Subway Stays Suspiciously Silent On Apple Pay While Announcing Mobile Pay Deal With Rival

The sandwich chain announced Tuesday a deal to enable mobile payments at its stores through a partnership with Softcard. Though Apple cited Subway as accepting its new Apple Pay mobile service last week, a representative for the fast food chain said it was not yet prepared to talk about its relationship with Apple publicly, which stands in stark contrast to its other retail partners on the service.

When Apple announced that its new phones and watch would also work at checkouts using its new payment service, Apple Pay, it published a list of retailers whose checkout registers would work with iPhones. One of them was sandwich shop Subway, which ranks as the largest fast food chain in the world by store count. While nearly all of the other listed retailers put out statements timed with Apple's announcement or when contacted by the media, Subway remained suspiciously silent. It did not put out a release or respond to a request for comment from BuzzFeed News last week.

News out of the fast food chain today perhaps explains why.

Subway announced that it was partnering with Softcard, a mobile payments company backed by Verizon, AT&T, and T-Mobile that used to be called ISIS. (The company changed its name earlier this month to avoid associations with the Islamic extremist group.)

Using technology similar to Apple's, Softcard works on Android phones used by those three carriers to checkout at registers that are near field communication, of NFC, enabled. Subway said the partnership, which allows Softcard users to pay in its 26,000 U.S. stores and receive offers and promotions through the app starting October 1, as "one of the largest deployments of mobile payment capability in the country."

Softcard first partnered with Subway last year and worked in a pilot program in Salt Lake City Subway stores. "Softcard has proven to be a valuable partner to us and we are proud to extend our relationship with them," Subway's chief information officer Carmen Wenkoff said in the statement announcing the partnership.

Not mentioned at all by Subway in its press release is Apple Pay, which also uses NFC technology to let users check out with their credit cards.
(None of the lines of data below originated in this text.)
Lemma set_t_raises (n : nat) :
  forall t, (texpr_size t < n)%nat ->
  forall value e, _set_t value t = Raise e ->
    e = RuntimeError \/ e = IndexError \/ e = TypeError \/
    exists name v, construct name v = Raise e.
Proof.
  induction n as [|n IH]; intros t Hn value e E; [lia|].
  assert (forall A, In A (get_args t) ->
            forall x, _set_t x A = Raise e ->
              e = RuntimeError \/ e = IndexError \/ e = TypeError \/
              exists name v, construct name v = Raise e) as IHarg.
  { intros A HA x Hx. apply (IH A) with (value := x); [|exact Hx].
    apply texpr_size_arg in HA. lia. }
  rewrite set_t_cases in E.
  pose proof (match_case_inv (type_of value) (origin_or_self t) (get_args t)) as Hinv.
  destruct (match_case (type_of value) (origin_or_self t) (get_args t)) eqn:Hcase;
    try discriminate E.
  - destruct Hinv as (_ & _ & HA).
    destruct (dict_comprehension _ _ _ _) as [items|e'] eqn:Ed; [discriminate E|].
    injection E as ->. apply dict_comprehension_raises in Ed as [->|[[k Hk]|[x Hx]]];
      [auto| |].
    + revert Hk. apply IHarg. rewrite HA. now left.
    + revert Hx. apply IHarg. rewrite HA. right. now left.
  - destruct Hinv as (_ & _ & HA).
    destruct (set_comprehension _ _ _) as [elems|e'] eqn:Es; [discriminate E|].
    injection E as ->. apply set_comprehension_raises in Es as [->|(x & _ & Hx)]; [auto|].
    revert Hx. apply IHarg. rewrite HA. now left.
  - destruct Hinv as (_ & _ & HA).
    destruct (traverse _ _) as [elems|e'] eqn:Es; [discriminate E|].
    injection E as ->. apply traverse_raises in Es as (x & _ & Hx).
    revert Hx. apply IHarg. rewrite HA. now left.
  - destruct Hinv as (_ & _ & HA).
    destruct (set_comprehension _ _ _) as [elems|e'] eqn:Es; [discriminate E|].
    injection E as ->. apply set_comprehension_raises in Es as [->|(x & _ & Hx)]; [auto|].
    revert Hx. apply IHarg. rewrite HA. now left.
  - destruct Hinv as (_ & _ & HA).
    destruct (traverse _ _) as [elems|e'] eqn:Es; [discriminate E|].
    injection E as ->. apply traverse_raises in Es as (x & _ & Hx).
    revert Hx. apply IHarg. rewrite HA. now left.
  - destruct Hinv as (_ & _ & HA & _).
    destruct (getitem0 value) as [first|e'] eqn:E0.
    + simpl in E. destruct (_set_t first A0) as [head|e'] eqn:Eh.
      * simpl in E.
        destruct (_set_t (slice_from1 value) (TAlias Ktuple As)) as [rest|e'] eqn:Er;
          [discriminate E|].
        injection E as ->.
        apply (IH (TAlias Ktuple As)) with (value := slice_from1 value); [|exact Er].
        apply texpr_size_tail in HA. lia.
      * injection E as ->. revert Eh. apply IHarg. rewrite HA. now left.
    + injection E as ->. unfold getitem0 in E0.
      destruct (elems_of value); [|discriminate E0]. injection E0 as <-. auto.
  - destruct Hinv as (-> & _ & _). unfold call_origin in E.
    destruct (origin_or_self t) as [[]| | | |];
      try (injection E as <-; auto 6).
    right. right. right. eauto.
  - injection E as <-. auto.
Qed.

End Exceptions.

(** X19: the exceptions of [_set_t].  Whatever the value and the annotation,
    a failure of [_set_t] is the [RuntimeError] of the engine, the
    [IndexError] of a tuple that is too short, a [TypeError] (of an element
    that cannot go into a set or be a key, or of an annotation that cannot be
    called), or an exception raised by the constructor of a user class. *)
Theorem set_t_raises_only `{PyRuntime} (value : pyvalue) (t : texpr) (e : exn) :
  _set_t value t = Raise e ->
  e = RuntimeError \/ e = IndexError \/ e = TypeError \/
  exists name v, construct name v = Raise e.
Proof. apply (set_t_raises (S (texpr_size t))). lia. Qed.

Lemma set_t_raises_only_witness :
  @_set_t reference_runtime (VList [VInt 1; VStr "a"]) (TAlias Klist [TClass Kint])
  = Raise RuntimeError /\
  (RuntimeError = RuntimeError \/ RuntimeError = IndexError \/
   RuntimeError = TypeError \/
   exists name v, @construct reference_runtime name v = Raise RuntimeError).
Proof.
  split; [reflexivity|].
  apply (@set_t_raises_only reference_runtime (VList [VInt 1; VStr "a"])
           (TAlias Klist [TClass Kint]) RuntimeError).
  reflexivity.
Defined.

Section CommandLine.
Context `{PyRuntime}.

(** Tokens that are no flags go to the pending positional arguments, in
    order. *)
Lemma parse_positional_prefix (ps : list ArgumentParser) (p : ArgumentParser)
    (defaults : gmap string pyvalue) (qs : list Param)
    (inputs : list (string * pyvalue)) (rest : list string) :
  Forall2 (fun q (tv : string * pyvalue) =>
             startswith (fst tv) "-" = false /\
             flag_type (annotated_type q) (fst tv) = Ok (snd tv)) qs inputs ->
  Forall (fun q => is_option q = false /\ str_metadata q = true) qs ->
  forall (seen : list string) (ns : namespace),
    parse_known_args ps p (arguments_of defaults qs) seen ns false
      (map fst inputs ++ rest)
    = parse_known_args ps p [] seen (store_values qs (map snd inputs) ns) false rest.
Proof.
  intros Hin. induction Hin as [|q [token v] qs inputs [Htok Hval] _ IH];
    intros Hqs seen ns; [reflexivity|].
  inversion Hqs as [|? ? [Hq Hm] Hqs']; subst. simpl in Htok, Hval.
  cbn [map fst snd arguments_of app parse_known_args].
  unfold parse_optional. rewrite Htok. cbn [negb].
  unfold get_value. rewrite (proj1 (action_of_type _ _ Hm)), Hval. cbn [bind].
  unfold arguments_of in IH. rewrite (IH Hqs').
  unfold store_values. simpl. unfold dest_of. rewrite Hq. reflexivity.
Qed.

(** The flag of an option is found by its exact spelling. *)
Lemma exact_option_flag (doc : option string) (entrypoint : nat)
    (parameters : list Param) (q : Param) :
  Forall (fun q => isidentifier (p_name q) = true) parameters ->
  NoDup (map p_name parameters) ->
  In q parameters -> is_option q = true -> p_name q <> "help" ->
  exact_option (entrypoint_parser doc entrypoint parameters) (flag_name q)
  = Some (Argument (action_of {[ "entrypoint" := VCallable (Fn entrypoint) ]} q)).
Proof.
  intros Hid Hnd Hin Ho Hhelp. unfold exact_option. simpl.
  assert (isidentifier (p_name q) = true) as Hq
    by (rewrite Forall_forall in Hid; apply Hid; now apply list_elem_of_In).
  rewrite bool_decide_eq_false_2.
  2: { rewrite list_elem_of_In. simpl. intros [E|[E|[]]]; [discriminate E|].
       symmetry in E. now apply (flag_name_help q Hq) in E. }
  induction parameters as [|q' qs IH]; [destruct Hin|].
  simpl. inversion Hid as [|? ? Hq' Hid']; subst.
  simpl in Hnd. apply NoDup_cons in Hnd as [Hnot Hnd].
  destruct Hin as [->|Hin].
  - rewrite Ho. rewrite bool_decide_eq_true_2; [reflexivity|]. apply list_elem_of_In. now left.
  - rewrite bool_decide_eq_false_2; [now apply IH|].
    rewrite list_elem_of_In. destruct (is_option q'); [|intros []].
    intros [E|[]]. apply flag_name_inj in E; [|assumption..].
    apply Hnot. rewrite E. apply list_elem_of_In, in_map, Hin.
Qed.

Lemma finish_options_seen (defaults : gmap string pyvalue) (parameters : list Param)
    (seen : list string) (ns : namespace) :
  Forall (fun q => is_option q = true ->
                   In (p_name q) seen /\ startswith (p_name q) "_" = false)
    parameters ->
  finish_options (arguments_of defaults parameters) seen ns = Ok ns.
Proof.
  induction 1 as [|q qs Hq _ IH]; simpl; [reflexivity|]. unfold dest_of.
  destruct (is_option q) eqn:Ho; simpl; [|exact IH].
  destruct (Hq eq_refl) as [Hin Hstart].
  assert (lstrip "_" (p_name q) = p_name q) as -> by (apply lstrip_id; now right).
  rewrite (bool_decide_eq_true_2 (p_name q ∈ seen)) by now apply list_elem_of_In.
  exact IH.
Qed.

(** Each option given by its flag and a token that is no flag takes the
    token as its value. *)
Lemma parse_option_tokens (ps : list ArgumentParser) (doc : option string)
    (entrypoint : nat) (parameters : list Param) :
  Forall (fun q => isidentifier (p_name q) = true) parameters ->
  NoDup (map p_name parameters) ->
  Forall (fun q => is_option q = true ->
                   p_name q <> "help" /\ startswith (p_name q) "_" = false)
    parameters ->
  forall (qs : list Param) (inputs : list (string * pyvalue)),
    Forall2 (fun q (tv : string * pyvalue) =>
               startswith (fst tv) "-" = false /\
               flag_type (annotated_type q) (fst tv) = Ok (snd tv)) qs inputs ->
    Forall (fun q => is_option q = true /\ str_metadata q = true /\ In q parameters)
      qs ->
    forall (seen : list string) (ns : namespace),
      (forall q, In q parameters -> is_option q = true ->
                 In (p_name q) seen \/ In q qs) ->
      parse_known_args ps (entrypoint_parser doc entrypoint parameters) [] seen ns false
        (concat (zip_with (fun q (tv : string * pyvalue) => [flag_name q; fst tv])
                   qs inputs))
      = Ok (store_values qs (map snd inputs) ns, false).
Proof.
  intros Hid Hnd Hnames qs inputs Hin.
  induction Hin as [|q [token v] qs inputs [Htok Hval] _ IH]; intros Hqs seen ns Hseen.
  - simpl. unfold finish. simpl. rewrite finish_options_seen; [reflexivity|].
    apply Forall_forall. intros q Hq Ho. apply list_elem_of_In in Hq.
    rewrite Forall_forall in Hnames.
    destruct (Hnames q (proj2 (list_elem_of_In _ _) Hq) Ho) as [_ Hstart].
    split; [|exact Hstart]. destruct (Hseen q Hq Ho) as [Hs|[]]. exact Hs.
  - inversion Hqs as [|? ? (Ho & Hm & Hq) Hqs']; subst. simpl in Htok, Hval.
    rewrite Forall_forall in Hnames.
    destruct (Hnames q (proj2 (list_elem_of_In _ _) Hq) Ho) as [Hhelp Hstart].
    cbn [zip_with concat app fst snd map parse_known_args].
    unfold parse_optional.
    assert (startswith (flag_name q) "-" = true) as -> by reflexivity. cbn [negb].
    rewrite (exact_option_flag doc entrypoint parameters q Hid Hnd Hq Ho Hhelp).
    unfold parse_optional. rewrite Htok. cbn [negb].
    unfold get_value. rewrite (proj1 (action_of_type _ _ Hm)), Hval. cbn [bind].
    assert (dest (action_of {[ "entrypoint" := VCallable (Fn entrypoint) ]} q)
            = p_name q) as ->.
    { unfold action_of, dest_of; simpl. rewrite Ho. apply lstrip_id. now right. }
    rewrite IH; [reflexivity|exact Hqs'|].
    intros q' Hq' Ho'. destruct (Hseen q' Hq' Ho') as [Hs|[<-|Hs]].
    + left. now right.
    + left. now left.
    + now right.
Qed.

Lemma store_values_app (qs1 qs2 : list Param) (vs1 vs2 : list pyvalue)
    (ns : namespace) :
  length vs1 = length qs1 ->
  store_values (qs1 ++ qs2) (vs1 ++ vs2) ns
  = store_values qs2 vs2 (store_values qs1 vs1 ns).
Proof.
  revert vs1 ns. unfold store_values.
  induction qs1 as [|q qs1 IH]; intros [|v vs1] ns Hlen; try discriminate Hlen;
    [reflexivity|].
  simpl. apply IH. now injection Hlen.
Qed.

Lemma positionals_mixed (doc : option string) (entrypoint : nat)
    (positional options : list Param) :
  Forall (fun q => is_option q = false) positional ->
  Forall (fun q => is_option q = true) options ->
  positionals (entrypoint_parser doc entrypoint (positional ++ options))
  = arguments_of {[ "entrypoint" := VCallable (Fn entrypoint) ]} positional.
Proof.
  intros Hp Ho. unfold positionals. simpl.
  induction Hp as [|q qs Hq _ IH]; simpl.
  - induction Ho as [|q qs Hq _ IH]; simpl; [reflexivity|]. now rewrite Hq.
  - rewrite Hq. simpl. now rewrite IH.
Qed.

End CommandLine.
Subway representative Kevin Kane told BuzzFeed News that the company was "not prepared to talk about Apple Pay until the end of October, when it will be live in our restaurants." He said that "talking about these things too far in advance sometimes upsets customers who come into the restaurants expecting to find either the technology, or product, right away."

The tone stands in stark contrast to retailers like Whole Foods, which was eager to explain that it already had NFC-enabled registers in all of its stores that would work with Apple Pay or McDonald's, which told Re/code that it was using a "pedestal" extended out to drive-thru customers to use their iPhones to pay.

That the same hardware will eventually support both Softcard and Apple Pay at Subway is telling. By October of next year, merchants face a deadline from credit card networks to switch to NFC-enabled registers, at which point merchants will have the hardware to support mobile wallets. Michael Abbott, Softcard's CEO, even said last week that it was "actively working with Apple to enable Softcard on the iPhone in 2015."

Ultimately, the difference between the mobile wallets will not be which merchants accept it but how customers benefit from being able to pay with their phones. "[Merchants] have to take all of them, which brings up the interesting possibility of someone paying for something in the Apple Store with Google Wallet or Softcard," said James Wester, a payments analyst at IDC.

Eventually, Subway's NFC-enabled terminals will work with both Apple Pay and Softcard, but with Softcard coming first, Kane said, noting the relationship the company already had. "Softcard has already made great progress working with the leading mobile phone carriers to embed these capabilities in most current Android phones," Kane said, adding that Subway's goal was "making the Subway experience as enjoyable as possible and enabling Softcard is another step in that direction."